Impact of the COVID-19 pandemic on depression, anxiety, loneliness, and satisfaction in the German general population: a longitudinal analysis
Cross-sectional studies found high levels of depression and anxiety symptoms, and loneliness during the first wave of the COVID-19 pandemic. Reported increases were lower in longitudinal population-based findings. Studies including positive outcomes are rare. This study analyzed changes in mental health symptoms, loneliness, and satisfaction.
Respondents of the German Socio-Economic Panel (N = 6038) were surveyed pre-pandemic (2017/2019) and during the first (June 2020) and second wave (January and February 2021) of the pandemic. Self-report screeners assessed depression and anxiety symptoms, loneliness, life and health satisfaction. Difference scores were analysed using ANCOVAs focusing on time, gender, age groups.
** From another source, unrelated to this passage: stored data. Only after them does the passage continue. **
(* ===== verification/X509.v ===== *)
(** * Certificates (what internal/cert uses of crypto/x509, crypto/ecdsa, crypto/hkdf, net)

    A certificate is the record the code reads; [CreateCertificate] builds the
    certificate of a template the way crypto/x509 does, field by field and
    extension by extension.  The mathematics of the signatures ([Crypto]) and the
    DER encoding ([X509]) are classes: [CryptoSpec] and [X509Spec] state that a
    signature made with a key checks under its public half, and that what was
    encoded is parsed back. *)

From S2P Require Import Prelude GoStrings Netip Encoding.

Open Scope Z_scope.

(** ** Keys *)

Inductive curve : Type := P224 | P256 | P384 | P521.
#[export] Instance curve_eq_dec : EqDecision curve.
Proof. solve_decision. Defined.

(** [ecdsa.PrivateKey]: its curve and scalar. *)
Record PrivateKey : Type := { k_Curve : curve; k_D : Z }.

(** [Certificate.PublicKey]: an ECDSA point, a key of another kind, or one of an
    algorithm x509 does not know. *)
Inductive PublicKey : Type :=
  | ECDSAKey (c : curve) (point : bytes)
  | OtherKey (der : bytes)
  | UnknownKey.
#[export] Instance PublicKey_eq_dec : EqDecision PublicKey.
Proof. solve_decision. Defined.

(** The order of P-256's base point. *)
Definition P256_N : Z := 0xffffffff00000000ffffffffffffffffbce6faada7179e84f3b9cac2fc632551.

(** Scalar multiplication, signing (with fresh randomness, numbered), checking,
    the two halves of HKDF-SHA256, and the key identifier x509 derives. *)
Class Crypto : Type := {
  ScalarBaseMult : curve -> Z -> bytes;
  SignASN1 : PrivateKey -> bytes -> nat -> bytes;
  checkSignature : PublicKey -> bytes -> bytes -> bool;
  hkdf_Extract : bytes -> bytes -> result bytes;
  hkdf_Expand : bytes -> bytes -> Z -> result bytes;
  keyIdentifier : PublicKey -> bytes }.

(** [key.PublicKey]. *)
Definition Public `{Crypto} (k : PrivateKey) : PublicKey :=
  ECDSAKey (k_Curve k) (ScalarBaseMult (k_Curve k) (k_D k)).

Class CryptoSpec `{CR : Crypto} : Prop := {
  check_sign k m r : checkSignature (Public k) m (SignASN1 k m r) = true;
  check_unknown m s : checkSignature UnknownKey m s = false;
  extract_ok secret salt : exists prk, hkdf_Extract secret salt = Ok prk;
  expand_ok prk info n : 0 <= n <= 255 * 32 ->
    exists okm, hkdf_Expand prk info n = Ok okm /\ Z.of_nat (length okm) = n }.

(** [ecdsa.ParseRawPrivateKey] on P-256: 32 bytes, a scalar in [1, n-1]. *)
Definition ParseRawPrivateKey (raw : list Z) : result PrivateKey :=
  if negb (length raw =? 32)%nat then Error "ecdsa: invalid private key length"
  else if (of_be raw <? 1) || (P256_N <=? of_be raw) then Error "ecdsa: invalid private key"
  else Ok {| k_Curve := P256; k_D := of_be raw |}.

(** ** net.IP *)

(** [net.IP]: four or sixteen bytes. *)
Abbreviation IP := (list Z).

Definition v4InV6Prefix : list Z := [0; 0; 0; 0; 0; 0; 0; 0; 0; 0; 255; 255].

Definition To4 (ip : IP) : option IP :=
  if (length ip =? 4)%nat then Some ip
  else if (length ip =? 16)%nat && bool_decide (take 12 ip = v4InV6Prefix) then Some (drop 12 ip)
  else None.

(** [net.ParseIP]: no zone, and always the sixteen-byte form. *)
Definition ParseIP (s : bytes) : option IP :=
  match ParseAddr s with
  | Ok (Addr4 v) => Some (v4InV6Prefix ++ be_bytes 4 v)%list
  | Ok (Addr6 v []) => Some (be_bytes 16 v)
  | _ => None
  end.

(** [IP.String]. *)
Definition IP_String (ip : IP) : bytes :=
  match To4 ip with
  | Some p4 => AddrString (Addr4 (of_be p4))
  | None =>
      if (length ip =? 0)%nat then str "<nil>"
      else if (length ip =? 16)%nat then AddrString (Addr6 (of_be ip) [])
      else (str "?" ++ hex_encode (map byte_of ip))%list
  end.

(** ** Certificates *)

(** [pkix.Name], the attributes that are encoded again. *)
Record Name : Type := {
  Country : list bytes; Organization : list bytes; OrganizationalUnit : list bytes;
  Locality : list bytes; Province : list bytes; StreetAddress : list bytes;
  PostalCode : list bytes; NameSerial : bytes; CommonName : bytes }.

(** [pkix.Name{CommonName: cn}]. *)
Definition common_name (cn : bytes) : Name :=
  {| Country := []; Organization := []; OrganizationalUnit := []; Locality := []; Province := [];
     StreetAddress := []; PostalCode := []; NameSerial := []; CommonName := cn |}.

Abbreviation oid := (list Z).

Record Extension : Type := { ext_Id : oid; ext_Critical : bool; ext_Value : bytes }.

(** The subject alternative names; a URI by its text. *)
Record SANs : Type := {
  DNSNames : list bytes; EmailAddresses : list bytes; IPAddresses : list IP; URIs : list bytes }.

Definition no_sans : SANs :=
  {| DNSNames := []; EmailAddresses := []; IPAddresses := []; URIs := [] |}.

(** The fields a certificate takes from its extensions. *)
Record ExtInfo : Type := {
  KeyUsage : Z; ExtKeyUsage : list Z; UnknownExtKeyUsage : list oid;
  BasicConstraintsValid : bool; IsCA : bool; MaxPathLen : Z; MaxPathLenZero : bool;
  Names : SANs; SubjectKeyId : bytes; AuthorityKeyId : bytes }.

(** [x509.Certificate] as parsed; times in nanoseconds. *)
Record Certificate : Type := {
  Raw : bytes; RawTBS : bytes; Signature : bytes; CertVersion : Z; SerialNumber : Z;
  RawIssuer : bytes; RawSubject : bytes; Subject : Name; NotBefore : Z; NotAfter : Z;
  CertPublicKey : PublicKey; Extensions : list Extension; Info : ExtInfo }.

(** [x509.Certificate] as a template. *)
Record Template : Type := {
  tm_SerialNumber : Z; tm_Subject : Name; tm_NotBefore : Z; tm_NotAfter : Z;
  tm_Info : ExtInfo; tm_ExtraExtensions : list Extension }.

(** What is signed. *)
Record TBS : Type := {
  tbs_SerialNumber : Z; tbs_Issuer : bytes; tbs_NotBefore : Z; tbs_NotAfter : Z;
  tbs_Subject : bytes; tbs_PublicKey : PublicKey; tbs_Extensions : list Extension }.

(** The extensions the code reads, decoded. *)
Inductive ext_body : Type :=
  | BodyKeyUsage (usage : Z)
  | BodyExtKeyUsage (known : list Z) (unknown : list oid)
  | BodyBasicConstraints (isCA : bool) (maxPathLen : Z)
  | BodySubjectAltName (names : SANs)
  | BodySubjectKeyId (id : bytes)
  | BodyAuthorityKeyId (id : bytes)
  | BodyOther.

Definition oidSubjectKeyId : oid := [2; 5; 29; 14].
Definition oidKeyUsage : oid := [2; 5; 29; 15].
Definition oidSubjectAltName : oid := [2; 5; 29; 17].
Definition oidBasicConstraints : oid := [2; 5; 29; 19].
Definition oidAuthorityKeyId : oid := [2; 5; 29; 35].
Definition oidExtKeyUsage : oid := [2; 5; 29; 37].

Definition body_oid (b : ext_body) : oid :=
  match b with
  | BodyKeyUsage _ => oidKeyUsage
  | BodyExtKeyUsage _ _ => oidExtKeyUsage
  | BodyBasicConstraints _ _ => oidBasicConstraints
  | BodySubjectAltName _ => oidSubjectAltName
  | BodySubjectKeyId _ => oidSubjectKeyId
  | BodyAuthorityKeyId _ => oidAuthorityKeyId
  | BodyOther => []
  end.

(** The DER encoders and parsers of names, extension values and certificates. *)
Class X509 : Type := {
  marshalName : Name -> result bytes;
  parseName : bytes -> result Name;
  marshalExt : ext_body -> result bytes;
  parseExt : oid -> bytes -> result ext_body;
  marshalTBS : TBS -> bytes;
  marshalCertificate : TBS -> bytes -> bytes;
  ParseCertificate : bytes -> result Certificate }.

Definition KeyUsageDigitalSignature : Z := 1.
Definition KeyUsageKeyEncipherment : Z := 4.
Definition KeyUsageCertSign : Z := 32.
Definition KeyUsageCRLSign : Z := 64.
Definition ExtKeyUsageServerAuth : Z := 1.

Definition no_info : ExtInfo :=
  {| KeyUsage := 0; ExtKeyUsage := []; UnknownExtKeyUsage := []; BasicConstraintsValid := false;
     IsCA := false; MaxPathLen := 0; MaxPathLenZero := false; Names := no_sans;
     SubjectKeyId := []; AuthorityKeyId := [] |}.

(** One extension of [processExtensions]. *)
Definition add_body (i : ExtInfo) (b : ext_body) : ExtInfo :=
  let '(Build_ExtInfo ku eku unk bcv ca mpl mplz sans ski aki) := i in
  match b with
  | BodyKeyUsage ku => Build_ExtInfo ku eku unk bcv ca mpl mplz sans ski aki
  | BodyExtKeyUsage eku unk => Build_ExtInfo ku eku unk bcv ca mpl mplz sans ski aki
  | BodyBasicConstraints ca mpl => Build_ExtInfo ku eku unk true ca mpl (mpl =? 0) sans ski aki
  | BodySubjectAltName sans => Build_ExtInfo ku eku unk bcv ca mpl mplz sans ski aki
  | BodySubjectKeyId ski => Build_ExtInfo ku eku unk bcv ca mpl mplz sans ski aki
  | BodyAuthorityKeyId aki => Build_ExtInfo ku eku unk bcv ca mpl mplz sans ski aki
  | BodyOther => i
  end.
Depression and anxiety symptoms and health satisfaction increased from pre-pandemic to the first wave, but declined in the second pandemic wave. Loneliness increased and life satisfaction decreased during the first and the second wave of the pandemic. Young adults and women reported more distress and loneliness, even after controlling for pre-pandemic scores, education, and income. All effects remained stable when controlling for self-reported previous diagnosis of depression or region of residence.
Increases and decreases in mental health symptoms and health satisfaction showed little variation. Of concern are the strong increases of loneliness and decreased life satisfaction being important targets for interventions. Main risk factors are young age and female gender.